Starting with the line that contains "let! '(outputs, o)", set down each line through the end of the entries below, exactly and with nothing added.
** Records provided follows **
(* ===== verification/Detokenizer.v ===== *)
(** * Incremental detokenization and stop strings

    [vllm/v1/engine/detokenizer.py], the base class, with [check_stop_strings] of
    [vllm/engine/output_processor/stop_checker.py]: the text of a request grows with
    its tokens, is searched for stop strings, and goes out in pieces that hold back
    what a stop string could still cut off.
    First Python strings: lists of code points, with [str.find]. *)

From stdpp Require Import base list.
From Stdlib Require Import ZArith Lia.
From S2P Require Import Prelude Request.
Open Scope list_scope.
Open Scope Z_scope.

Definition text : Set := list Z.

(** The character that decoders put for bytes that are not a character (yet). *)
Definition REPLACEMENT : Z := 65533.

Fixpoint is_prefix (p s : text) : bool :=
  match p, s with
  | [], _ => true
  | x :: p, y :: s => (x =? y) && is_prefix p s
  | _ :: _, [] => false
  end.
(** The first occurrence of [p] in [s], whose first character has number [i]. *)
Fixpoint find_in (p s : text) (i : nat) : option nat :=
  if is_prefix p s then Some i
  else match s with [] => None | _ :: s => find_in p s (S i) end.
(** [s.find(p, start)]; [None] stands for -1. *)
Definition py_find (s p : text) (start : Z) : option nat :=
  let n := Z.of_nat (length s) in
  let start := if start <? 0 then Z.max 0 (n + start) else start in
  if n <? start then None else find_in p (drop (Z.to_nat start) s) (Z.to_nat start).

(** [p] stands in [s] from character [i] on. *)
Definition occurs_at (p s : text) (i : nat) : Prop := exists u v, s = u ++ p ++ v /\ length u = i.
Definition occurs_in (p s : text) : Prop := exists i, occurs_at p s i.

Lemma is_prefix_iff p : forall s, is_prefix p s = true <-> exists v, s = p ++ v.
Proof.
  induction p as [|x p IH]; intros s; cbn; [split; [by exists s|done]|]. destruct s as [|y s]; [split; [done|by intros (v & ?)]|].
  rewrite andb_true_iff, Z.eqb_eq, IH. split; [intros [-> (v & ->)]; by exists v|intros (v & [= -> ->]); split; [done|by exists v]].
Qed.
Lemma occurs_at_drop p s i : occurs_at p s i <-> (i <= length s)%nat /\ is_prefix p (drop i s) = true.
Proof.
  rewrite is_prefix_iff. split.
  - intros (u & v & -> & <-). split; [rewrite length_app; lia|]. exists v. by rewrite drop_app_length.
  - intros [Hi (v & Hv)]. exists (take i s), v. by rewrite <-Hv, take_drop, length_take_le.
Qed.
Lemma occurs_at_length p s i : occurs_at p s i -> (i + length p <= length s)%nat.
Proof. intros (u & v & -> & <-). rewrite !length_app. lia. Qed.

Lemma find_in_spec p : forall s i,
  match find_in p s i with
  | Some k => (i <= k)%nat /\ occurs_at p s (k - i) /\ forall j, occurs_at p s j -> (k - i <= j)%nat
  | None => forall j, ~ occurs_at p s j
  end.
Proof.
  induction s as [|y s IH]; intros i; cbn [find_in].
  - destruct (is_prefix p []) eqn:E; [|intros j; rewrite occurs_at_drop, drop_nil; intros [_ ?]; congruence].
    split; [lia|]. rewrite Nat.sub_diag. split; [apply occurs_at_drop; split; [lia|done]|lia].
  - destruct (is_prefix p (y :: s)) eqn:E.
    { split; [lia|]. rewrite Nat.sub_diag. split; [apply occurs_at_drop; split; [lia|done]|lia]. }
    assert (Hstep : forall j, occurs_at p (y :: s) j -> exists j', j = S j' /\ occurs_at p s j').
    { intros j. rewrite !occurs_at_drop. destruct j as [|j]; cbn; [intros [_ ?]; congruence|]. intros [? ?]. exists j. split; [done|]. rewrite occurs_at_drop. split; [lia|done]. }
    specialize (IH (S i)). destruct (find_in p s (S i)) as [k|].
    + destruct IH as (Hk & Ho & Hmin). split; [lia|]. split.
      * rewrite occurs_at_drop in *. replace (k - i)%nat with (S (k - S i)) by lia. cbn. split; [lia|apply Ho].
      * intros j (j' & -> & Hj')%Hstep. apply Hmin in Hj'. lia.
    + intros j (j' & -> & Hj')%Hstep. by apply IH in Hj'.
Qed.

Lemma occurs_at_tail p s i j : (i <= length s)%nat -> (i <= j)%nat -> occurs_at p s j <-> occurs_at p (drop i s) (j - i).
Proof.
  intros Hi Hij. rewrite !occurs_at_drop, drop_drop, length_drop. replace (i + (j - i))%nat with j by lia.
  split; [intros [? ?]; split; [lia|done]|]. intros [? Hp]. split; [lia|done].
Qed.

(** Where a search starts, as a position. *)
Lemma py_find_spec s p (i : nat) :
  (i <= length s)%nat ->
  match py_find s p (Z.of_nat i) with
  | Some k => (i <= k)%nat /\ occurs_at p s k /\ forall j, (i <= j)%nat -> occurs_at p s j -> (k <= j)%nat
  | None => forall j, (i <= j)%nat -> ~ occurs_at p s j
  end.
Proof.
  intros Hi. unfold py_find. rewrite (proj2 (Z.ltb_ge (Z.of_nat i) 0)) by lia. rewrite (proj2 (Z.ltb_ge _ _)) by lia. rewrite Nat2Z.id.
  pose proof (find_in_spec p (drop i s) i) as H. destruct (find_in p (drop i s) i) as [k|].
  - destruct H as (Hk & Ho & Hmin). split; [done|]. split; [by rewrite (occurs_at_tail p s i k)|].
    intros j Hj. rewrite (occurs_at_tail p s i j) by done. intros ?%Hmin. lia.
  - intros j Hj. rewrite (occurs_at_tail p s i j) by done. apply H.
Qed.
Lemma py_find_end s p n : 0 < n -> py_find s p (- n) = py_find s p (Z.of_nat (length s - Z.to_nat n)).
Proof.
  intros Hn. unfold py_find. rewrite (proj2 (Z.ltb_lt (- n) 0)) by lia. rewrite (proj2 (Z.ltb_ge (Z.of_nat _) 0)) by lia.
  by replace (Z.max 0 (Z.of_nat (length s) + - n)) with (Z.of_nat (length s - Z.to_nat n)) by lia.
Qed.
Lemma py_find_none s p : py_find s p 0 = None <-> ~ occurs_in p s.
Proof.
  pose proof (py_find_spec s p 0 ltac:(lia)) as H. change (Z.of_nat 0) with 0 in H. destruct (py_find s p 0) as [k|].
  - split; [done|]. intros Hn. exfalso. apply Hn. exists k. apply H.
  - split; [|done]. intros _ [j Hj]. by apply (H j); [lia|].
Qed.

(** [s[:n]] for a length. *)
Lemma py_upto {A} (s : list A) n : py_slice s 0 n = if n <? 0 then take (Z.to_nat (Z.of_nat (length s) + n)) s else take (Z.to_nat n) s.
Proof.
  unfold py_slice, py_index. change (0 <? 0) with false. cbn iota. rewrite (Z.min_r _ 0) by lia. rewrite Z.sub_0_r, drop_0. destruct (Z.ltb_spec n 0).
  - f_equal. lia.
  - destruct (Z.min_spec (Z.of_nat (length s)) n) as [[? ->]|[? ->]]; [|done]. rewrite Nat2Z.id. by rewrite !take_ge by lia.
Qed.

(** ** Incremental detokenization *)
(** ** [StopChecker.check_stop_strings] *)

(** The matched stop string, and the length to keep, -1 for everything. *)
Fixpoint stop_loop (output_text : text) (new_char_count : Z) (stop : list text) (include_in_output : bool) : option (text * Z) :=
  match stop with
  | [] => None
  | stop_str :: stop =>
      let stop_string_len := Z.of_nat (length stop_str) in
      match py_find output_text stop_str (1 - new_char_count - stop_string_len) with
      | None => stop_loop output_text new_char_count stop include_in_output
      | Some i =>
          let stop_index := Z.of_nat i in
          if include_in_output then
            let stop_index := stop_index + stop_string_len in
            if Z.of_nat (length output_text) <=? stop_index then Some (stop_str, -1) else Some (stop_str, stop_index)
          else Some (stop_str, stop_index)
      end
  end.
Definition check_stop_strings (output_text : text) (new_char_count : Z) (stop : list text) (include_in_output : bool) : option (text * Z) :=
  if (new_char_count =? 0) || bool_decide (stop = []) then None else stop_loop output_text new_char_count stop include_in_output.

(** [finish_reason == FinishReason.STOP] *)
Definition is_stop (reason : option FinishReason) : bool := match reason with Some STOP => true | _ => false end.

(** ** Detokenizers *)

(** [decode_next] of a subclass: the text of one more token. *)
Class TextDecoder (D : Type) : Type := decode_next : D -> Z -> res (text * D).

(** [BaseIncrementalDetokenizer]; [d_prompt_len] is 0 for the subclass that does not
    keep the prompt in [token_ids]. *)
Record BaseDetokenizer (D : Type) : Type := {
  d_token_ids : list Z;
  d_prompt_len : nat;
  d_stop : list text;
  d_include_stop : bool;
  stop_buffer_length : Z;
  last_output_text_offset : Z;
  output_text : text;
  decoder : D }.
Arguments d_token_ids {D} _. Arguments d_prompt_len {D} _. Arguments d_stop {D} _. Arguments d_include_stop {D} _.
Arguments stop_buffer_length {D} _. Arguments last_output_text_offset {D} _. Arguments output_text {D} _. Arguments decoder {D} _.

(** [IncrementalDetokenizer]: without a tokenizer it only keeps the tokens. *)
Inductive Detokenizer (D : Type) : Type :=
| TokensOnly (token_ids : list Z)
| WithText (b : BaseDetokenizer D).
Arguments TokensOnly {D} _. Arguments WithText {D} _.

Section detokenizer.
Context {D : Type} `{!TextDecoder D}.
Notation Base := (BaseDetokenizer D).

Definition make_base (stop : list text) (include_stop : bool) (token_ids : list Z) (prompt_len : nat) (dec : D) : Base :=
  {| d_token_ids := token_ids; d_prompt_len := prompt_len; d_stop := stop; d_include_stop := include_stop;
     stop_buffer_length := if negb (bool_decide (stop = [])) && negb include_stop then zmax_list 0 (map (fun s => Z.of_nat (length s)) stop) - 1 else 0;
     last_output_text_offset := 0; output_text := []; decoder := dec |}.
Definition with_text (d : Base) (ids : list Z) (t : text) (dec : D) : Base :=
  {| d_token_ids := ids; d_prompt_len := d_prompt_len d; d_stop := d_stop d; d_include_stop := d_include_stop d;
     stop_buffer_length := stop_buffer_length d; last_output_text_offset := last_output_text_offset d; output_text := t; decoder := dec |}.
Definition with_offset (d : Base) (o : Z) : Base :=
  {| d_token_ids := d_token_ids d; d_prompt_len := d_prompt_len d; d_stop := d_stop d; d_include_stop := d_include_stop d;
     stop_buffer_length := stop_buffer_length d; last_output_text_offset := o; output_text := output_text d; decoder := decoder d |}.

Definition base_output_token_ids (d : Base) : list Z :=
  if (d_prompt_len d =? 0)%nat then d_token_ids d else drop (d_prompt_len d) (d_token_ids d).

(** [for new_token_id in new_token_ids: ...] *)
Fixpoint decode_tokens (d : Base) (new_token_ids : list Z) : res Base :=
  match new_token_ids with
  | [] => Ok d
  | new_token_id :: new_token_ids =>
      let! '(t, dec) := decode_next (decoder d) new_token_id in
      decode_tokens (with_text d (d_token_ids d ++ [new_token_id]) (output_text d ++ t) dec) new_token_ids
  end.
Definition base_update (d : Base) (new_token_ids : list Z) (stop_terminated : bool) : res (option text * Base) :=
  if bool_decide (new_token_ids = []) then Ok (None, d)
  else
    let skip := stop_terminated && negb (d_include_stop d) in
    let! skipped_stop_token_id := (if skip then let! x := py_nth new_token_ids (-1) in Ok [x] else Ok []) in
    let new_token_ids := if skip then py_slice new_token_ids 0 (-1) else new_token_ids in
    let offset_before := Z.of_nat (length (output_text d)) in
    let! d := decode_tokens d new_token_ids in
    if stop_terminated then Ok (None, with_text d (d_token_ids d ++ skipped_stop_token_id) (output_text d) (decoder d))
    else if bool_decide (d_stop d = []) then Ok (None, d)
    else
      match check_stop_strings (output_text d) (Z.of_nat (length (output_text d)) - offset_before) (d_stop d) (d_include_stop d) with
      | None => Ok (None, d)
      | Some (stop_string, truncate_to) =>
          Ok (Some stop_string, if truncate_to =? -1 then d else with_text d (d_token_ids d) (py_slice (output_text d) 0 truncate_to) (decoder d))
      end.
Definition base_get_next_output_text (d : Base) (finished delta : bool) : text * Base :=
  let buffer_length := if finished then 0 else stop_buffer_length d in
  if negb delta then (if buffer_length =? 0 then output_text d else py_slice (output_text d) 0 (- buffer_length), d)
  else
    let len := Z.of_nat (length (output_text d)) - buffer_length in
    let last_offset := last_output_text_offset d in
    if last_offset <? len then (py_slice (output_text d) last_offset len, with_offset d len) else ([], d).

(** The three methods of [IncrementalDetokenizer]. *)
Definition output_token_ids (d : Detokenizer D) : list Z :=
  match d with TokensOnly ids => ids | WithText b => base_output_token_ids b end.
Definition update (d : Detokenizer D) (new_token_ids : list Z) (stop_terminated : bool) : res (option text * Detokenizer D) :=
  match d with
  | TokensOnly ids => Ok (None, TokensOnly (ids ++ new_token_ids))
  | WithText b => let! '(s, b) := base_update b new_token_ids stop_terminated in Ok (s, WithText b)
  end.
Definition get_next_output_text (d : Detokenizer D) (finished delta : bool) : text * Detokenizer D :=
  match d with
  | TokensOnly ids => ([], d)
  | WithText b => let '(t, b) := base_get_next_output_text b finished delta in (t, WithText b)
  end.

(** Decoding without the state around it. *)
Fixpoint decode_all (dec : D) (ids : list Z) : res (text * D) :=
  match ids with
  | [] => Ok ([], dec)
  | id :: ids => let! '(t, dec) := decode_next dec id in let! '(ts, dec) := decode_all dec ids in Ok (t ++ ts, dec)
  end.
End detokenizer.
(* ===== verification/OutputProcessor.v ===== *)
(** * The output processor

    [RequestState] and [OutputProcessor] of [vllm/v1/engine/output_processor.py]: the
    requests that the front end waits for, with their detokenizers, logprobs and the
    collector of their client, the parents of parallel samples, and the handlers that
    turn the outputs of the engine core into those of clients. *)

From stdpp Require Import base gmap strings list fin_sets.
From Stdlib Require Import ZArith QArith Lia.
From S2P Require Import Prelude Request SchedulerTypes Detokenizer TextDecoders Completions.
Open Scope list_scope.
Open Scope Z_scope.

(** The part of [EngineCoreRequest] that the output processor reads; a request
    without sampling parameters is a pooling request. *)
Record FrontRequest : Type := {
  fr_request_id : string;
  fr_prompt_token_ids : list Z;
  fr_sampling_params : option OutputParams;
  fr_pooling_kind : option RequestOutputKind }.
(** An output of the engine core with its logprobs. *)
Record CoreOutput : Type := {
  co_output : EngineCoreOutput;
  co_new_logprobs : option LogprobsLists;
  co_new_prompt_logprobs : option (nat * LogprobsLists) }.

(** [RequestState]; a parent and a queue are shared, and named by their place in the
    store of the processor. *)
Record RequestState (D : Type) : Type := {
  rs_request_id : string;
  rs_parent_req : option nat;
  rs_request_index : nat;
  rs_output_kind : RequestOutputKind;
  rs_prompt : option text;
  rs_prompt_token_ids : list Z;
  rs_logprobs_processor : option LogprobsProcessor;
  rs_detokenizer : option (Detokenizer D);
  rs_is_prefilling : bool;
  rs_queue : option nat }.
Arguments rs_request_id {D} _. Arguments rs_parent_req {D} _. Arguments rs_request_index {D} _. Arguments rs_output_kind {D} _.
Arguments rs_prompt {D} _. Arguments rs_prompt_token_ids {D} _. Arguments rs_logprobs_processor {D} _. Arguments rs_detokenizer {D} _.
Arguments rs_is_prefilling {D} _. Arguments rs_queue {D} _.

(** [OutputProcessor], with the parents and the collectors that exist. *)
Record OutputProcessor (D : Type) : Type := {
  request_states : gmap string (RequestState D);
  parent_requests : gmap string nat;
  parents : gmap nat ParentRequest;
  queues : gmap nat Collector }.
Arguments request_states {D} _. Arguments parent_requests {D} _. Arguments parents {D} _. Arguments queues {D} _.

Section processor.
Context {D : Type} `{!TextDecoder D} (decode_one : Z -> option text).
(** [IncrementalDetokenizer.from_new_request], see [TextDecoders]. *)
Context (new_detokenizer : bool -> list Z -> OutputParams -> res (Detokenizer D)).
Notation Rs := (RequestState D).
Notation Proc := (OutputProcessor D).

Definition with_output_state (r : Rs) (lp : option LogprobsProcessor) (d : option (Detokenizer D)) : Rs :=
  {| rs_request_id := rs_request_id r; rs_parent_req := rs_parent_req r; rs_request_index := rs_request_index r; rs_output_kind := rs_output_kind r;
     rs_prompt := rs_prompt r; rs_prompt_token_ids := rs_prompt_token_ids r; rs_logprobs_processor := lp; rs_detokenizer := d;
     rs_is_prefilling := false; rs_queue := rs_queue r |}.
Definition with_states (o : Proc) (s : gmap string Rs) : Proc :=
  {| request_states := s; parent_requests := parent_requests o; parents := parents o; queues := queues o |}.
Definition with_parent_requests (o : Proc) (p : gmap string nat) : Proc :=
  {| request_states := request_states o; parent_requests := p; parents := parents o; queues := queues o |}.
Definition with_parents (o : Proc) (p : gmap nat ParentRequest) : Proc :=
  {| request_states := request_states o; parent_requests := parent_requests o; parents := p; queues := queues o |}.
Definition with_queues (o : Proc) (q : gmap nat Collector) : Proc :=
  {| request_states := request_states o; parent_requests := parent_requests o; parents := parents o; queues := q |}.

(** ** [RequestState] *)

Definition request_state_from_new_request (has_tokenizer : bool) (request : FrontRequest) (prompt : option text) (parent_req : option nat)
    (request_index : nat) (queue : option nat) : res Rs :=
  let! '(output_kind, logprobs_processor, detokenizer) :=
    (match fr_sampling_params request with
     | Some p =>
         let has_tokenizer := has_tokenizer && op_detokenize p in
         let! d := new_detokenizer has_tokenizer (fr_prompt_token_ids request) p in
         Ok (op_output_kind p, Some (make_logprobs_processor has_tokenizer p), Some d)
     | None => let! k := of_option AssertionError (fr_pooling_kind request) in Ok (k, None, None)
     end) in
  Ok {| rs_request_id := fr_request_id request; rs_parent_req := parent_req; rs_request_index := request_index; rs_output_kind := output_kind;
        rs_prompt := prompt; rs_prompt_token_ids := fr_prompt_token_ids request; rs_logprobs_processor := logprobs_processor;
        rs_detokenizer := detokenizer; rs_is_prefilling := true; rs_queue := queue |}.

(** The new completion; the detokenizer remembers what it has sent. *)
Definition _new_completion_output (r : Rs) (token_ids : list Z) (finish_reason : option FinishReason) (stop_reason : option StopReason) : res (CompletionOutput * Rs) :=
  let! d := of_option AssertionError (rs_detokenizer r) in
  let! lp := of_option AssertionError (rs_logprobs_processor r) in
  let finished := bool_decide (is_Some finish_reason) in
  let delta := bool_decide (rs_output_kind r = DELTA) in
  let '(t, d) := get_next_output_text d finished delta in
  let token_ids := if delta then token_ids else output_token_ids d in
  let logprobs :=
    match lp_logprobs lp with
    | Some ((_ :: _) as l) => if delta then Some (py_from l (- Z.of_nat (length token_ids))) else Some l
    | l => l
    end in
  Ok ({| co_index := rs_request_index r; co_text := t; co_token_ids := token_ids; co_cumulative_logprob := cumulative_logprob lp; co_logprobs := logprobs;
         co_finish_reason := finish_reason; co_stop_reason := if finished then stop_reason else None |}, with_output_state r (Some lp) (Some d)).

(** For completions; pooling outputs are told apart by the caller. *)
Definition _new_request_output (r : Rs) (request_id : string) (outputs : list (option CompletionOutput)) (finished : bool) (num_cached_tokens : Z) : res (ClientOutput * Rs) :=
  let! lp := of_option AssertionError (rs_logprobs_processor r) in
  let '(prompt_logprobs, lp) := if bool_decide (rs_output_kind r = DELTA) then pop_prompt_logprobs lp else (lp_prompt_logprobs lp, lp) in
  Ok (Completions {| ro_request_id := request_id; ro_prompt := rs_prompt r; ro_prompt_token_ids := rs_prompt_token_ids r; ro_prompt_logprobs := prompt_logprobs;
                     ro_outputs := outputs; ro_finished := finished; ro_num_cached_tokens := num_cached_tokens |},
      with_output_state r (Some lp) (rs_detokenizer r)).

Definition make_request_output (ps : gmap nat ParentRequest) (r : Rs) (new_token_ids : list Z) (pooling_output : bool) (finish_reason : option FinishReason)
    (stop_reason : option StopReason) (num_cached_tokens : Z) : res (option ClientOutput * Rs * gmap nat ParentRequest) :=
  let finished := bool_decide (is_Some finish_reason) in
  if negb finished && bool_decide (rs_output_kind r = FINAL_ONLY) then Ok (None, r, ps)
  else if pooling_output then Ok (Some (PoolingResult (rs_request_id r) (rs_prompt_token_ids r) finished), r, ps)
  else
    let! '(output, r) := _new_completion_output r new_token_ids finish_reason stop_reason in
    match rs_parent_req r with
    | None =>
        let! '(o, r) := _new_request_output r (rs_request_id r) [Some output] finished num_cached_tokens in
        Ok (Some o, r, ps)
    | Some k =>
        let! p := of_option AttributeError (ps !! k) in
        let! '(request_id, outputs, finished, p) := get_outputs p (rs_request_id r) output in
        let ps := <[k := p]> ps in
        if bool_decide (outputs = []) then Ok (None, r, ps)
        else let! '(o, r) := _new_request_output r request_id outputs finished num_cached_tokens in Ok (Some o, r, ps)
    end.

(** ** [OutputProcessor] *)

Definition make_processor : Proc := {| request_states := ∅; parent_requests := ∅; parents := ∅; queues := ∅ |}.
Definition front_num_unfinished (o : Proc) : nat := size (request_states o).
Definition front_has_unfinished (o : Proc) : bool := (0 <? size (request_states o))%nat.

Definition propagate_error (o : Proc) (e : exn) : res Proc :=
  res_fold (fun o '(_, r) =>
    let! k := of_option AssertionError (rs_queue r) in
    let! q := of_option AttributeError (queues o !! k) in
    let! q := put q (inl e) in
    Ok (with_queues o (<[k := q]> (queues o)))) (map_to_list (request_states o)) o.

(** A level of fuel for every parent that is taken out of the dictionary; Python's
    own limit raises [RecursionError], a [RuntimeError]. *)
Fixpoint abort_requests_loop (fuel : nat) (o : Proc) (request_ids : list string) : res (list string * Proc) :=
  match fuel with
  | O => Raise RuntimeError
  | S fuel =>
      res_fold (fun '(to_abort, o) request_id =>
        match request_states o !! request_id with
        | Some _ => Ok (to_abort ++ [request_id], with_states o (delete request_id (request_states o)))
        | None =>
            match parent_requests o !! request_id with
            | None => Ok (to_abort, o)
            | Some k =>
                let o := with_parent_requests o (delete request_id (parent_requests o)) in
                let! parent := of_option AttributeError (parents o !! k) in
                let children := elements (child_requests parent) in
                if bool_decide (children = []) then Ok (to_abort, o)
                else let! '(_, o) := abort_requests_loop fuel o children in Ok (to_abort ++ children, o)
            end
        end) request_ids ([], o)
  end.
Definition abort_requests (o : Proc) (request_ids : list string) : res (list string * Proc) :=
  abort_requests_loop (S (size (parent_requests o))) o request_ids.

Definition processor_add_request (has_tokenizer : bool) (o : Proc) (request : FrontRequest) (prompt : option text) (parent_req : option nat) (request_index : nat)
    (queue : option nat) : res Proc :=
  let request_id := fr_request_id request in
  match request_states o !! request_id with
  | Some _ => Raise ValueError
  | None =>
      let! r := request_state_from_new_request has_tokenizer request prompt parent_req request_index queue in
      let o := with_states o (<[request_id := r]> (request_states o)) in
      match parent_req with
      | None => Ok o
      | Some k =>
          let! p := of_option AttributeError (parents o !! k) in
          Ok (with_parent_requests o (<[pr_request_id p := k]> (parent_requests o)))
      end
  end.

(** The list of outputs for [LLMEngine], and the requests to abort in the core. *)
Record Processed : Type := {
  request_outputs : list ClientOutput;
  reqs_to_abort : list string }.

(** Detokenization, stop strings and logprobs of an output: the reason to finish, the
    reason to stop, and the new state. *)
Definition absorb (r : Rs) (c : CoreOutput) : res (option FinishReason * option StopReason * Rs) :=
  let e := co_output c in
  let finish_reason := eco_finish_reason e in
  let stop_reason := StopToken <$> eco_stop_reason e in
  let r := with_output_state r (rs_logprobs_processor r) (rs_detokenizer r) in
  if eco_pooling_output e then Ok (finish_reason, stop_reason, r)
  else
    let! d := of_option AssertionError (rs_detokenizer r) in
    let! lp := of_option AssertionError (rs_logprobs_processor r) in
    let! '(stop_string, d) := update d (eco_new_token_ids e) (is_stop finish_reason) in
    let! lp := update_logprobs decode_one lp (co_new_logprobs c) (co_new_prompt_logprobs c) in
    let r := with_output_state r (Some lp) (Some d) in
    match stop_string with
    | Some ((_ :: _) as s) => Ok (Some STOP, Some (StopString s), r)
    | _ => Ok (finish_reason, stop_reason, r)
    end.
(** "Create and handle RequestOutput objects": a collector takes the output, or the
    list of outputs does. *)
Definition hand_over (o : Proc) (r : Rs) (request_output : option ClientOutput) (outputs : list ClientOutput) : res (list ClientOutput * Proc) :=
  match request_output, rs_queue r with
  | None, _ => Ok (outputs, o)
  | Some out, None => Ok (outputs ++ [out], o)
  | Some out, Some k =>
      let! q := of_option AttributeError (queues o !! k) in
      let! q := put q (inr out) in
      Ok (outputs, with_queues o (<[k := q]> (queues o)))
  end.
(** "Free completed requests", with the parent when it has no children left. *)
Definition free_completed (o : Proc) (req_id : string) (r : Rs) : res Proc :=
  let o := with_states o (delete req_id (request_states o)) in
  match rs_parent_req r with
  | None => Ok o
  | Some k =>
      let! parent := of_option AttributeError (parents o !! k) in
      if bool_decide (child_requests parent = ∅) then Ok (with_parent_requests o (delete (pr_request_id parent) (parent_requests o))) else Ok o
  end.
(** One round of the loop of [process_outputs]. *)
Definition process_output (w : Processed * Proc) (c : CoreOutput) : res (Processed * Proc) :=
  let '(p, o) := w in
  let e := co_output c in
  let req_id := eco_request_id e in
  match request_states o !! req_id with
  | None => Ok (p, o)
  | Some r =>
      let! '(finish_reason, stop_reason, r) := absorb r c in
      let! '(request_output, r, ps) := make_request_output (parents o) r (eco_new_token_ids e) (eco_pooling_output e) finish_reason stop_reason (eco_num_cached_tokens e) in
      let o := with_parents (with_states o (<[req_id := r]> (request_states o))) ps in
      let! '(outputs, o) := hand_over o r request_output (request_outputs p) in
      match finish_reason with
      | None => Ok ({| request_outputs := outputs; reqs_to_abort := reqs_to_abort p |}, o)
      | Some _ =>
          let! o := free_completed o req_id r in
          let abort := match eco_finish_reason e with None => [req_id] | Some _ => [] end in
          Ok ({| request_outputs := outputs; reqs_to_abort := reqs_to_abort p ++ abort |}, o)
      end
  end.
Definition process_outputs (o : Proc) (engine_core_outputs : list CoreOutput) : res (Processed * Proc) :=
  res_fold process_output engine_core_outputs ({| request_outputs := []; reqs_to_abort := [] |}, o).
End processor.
** End of Records provided **
• [Answer to this exercise]:
      let! '(outputs, o) := hand_over o r request_output (request_outputs p) in
      match finish_reason with
      | None => Ok ({| request_outputs := outputs; reqs_to_abort := reqs_to_abort p |}, o)
      | Some _ =>
          let! o := free_completed o req_id r in
          let abort := match eco_finish_reason e with None => [req_id] | Some _ => [] end in
          Ok ({| request_outputs := outputs; reqs_to_abort := reqs_to_abort p ++ abort |}, o)
      end
  end.
Definition process_outputs (o : Proc) (engine_core_outputs : list CoreOutput) : res (Processed * Proc) :=
  res_fold process_output engine_core_outputs ({| request_outputs := []; reqs_to_abort := [] |}, o).
End processor.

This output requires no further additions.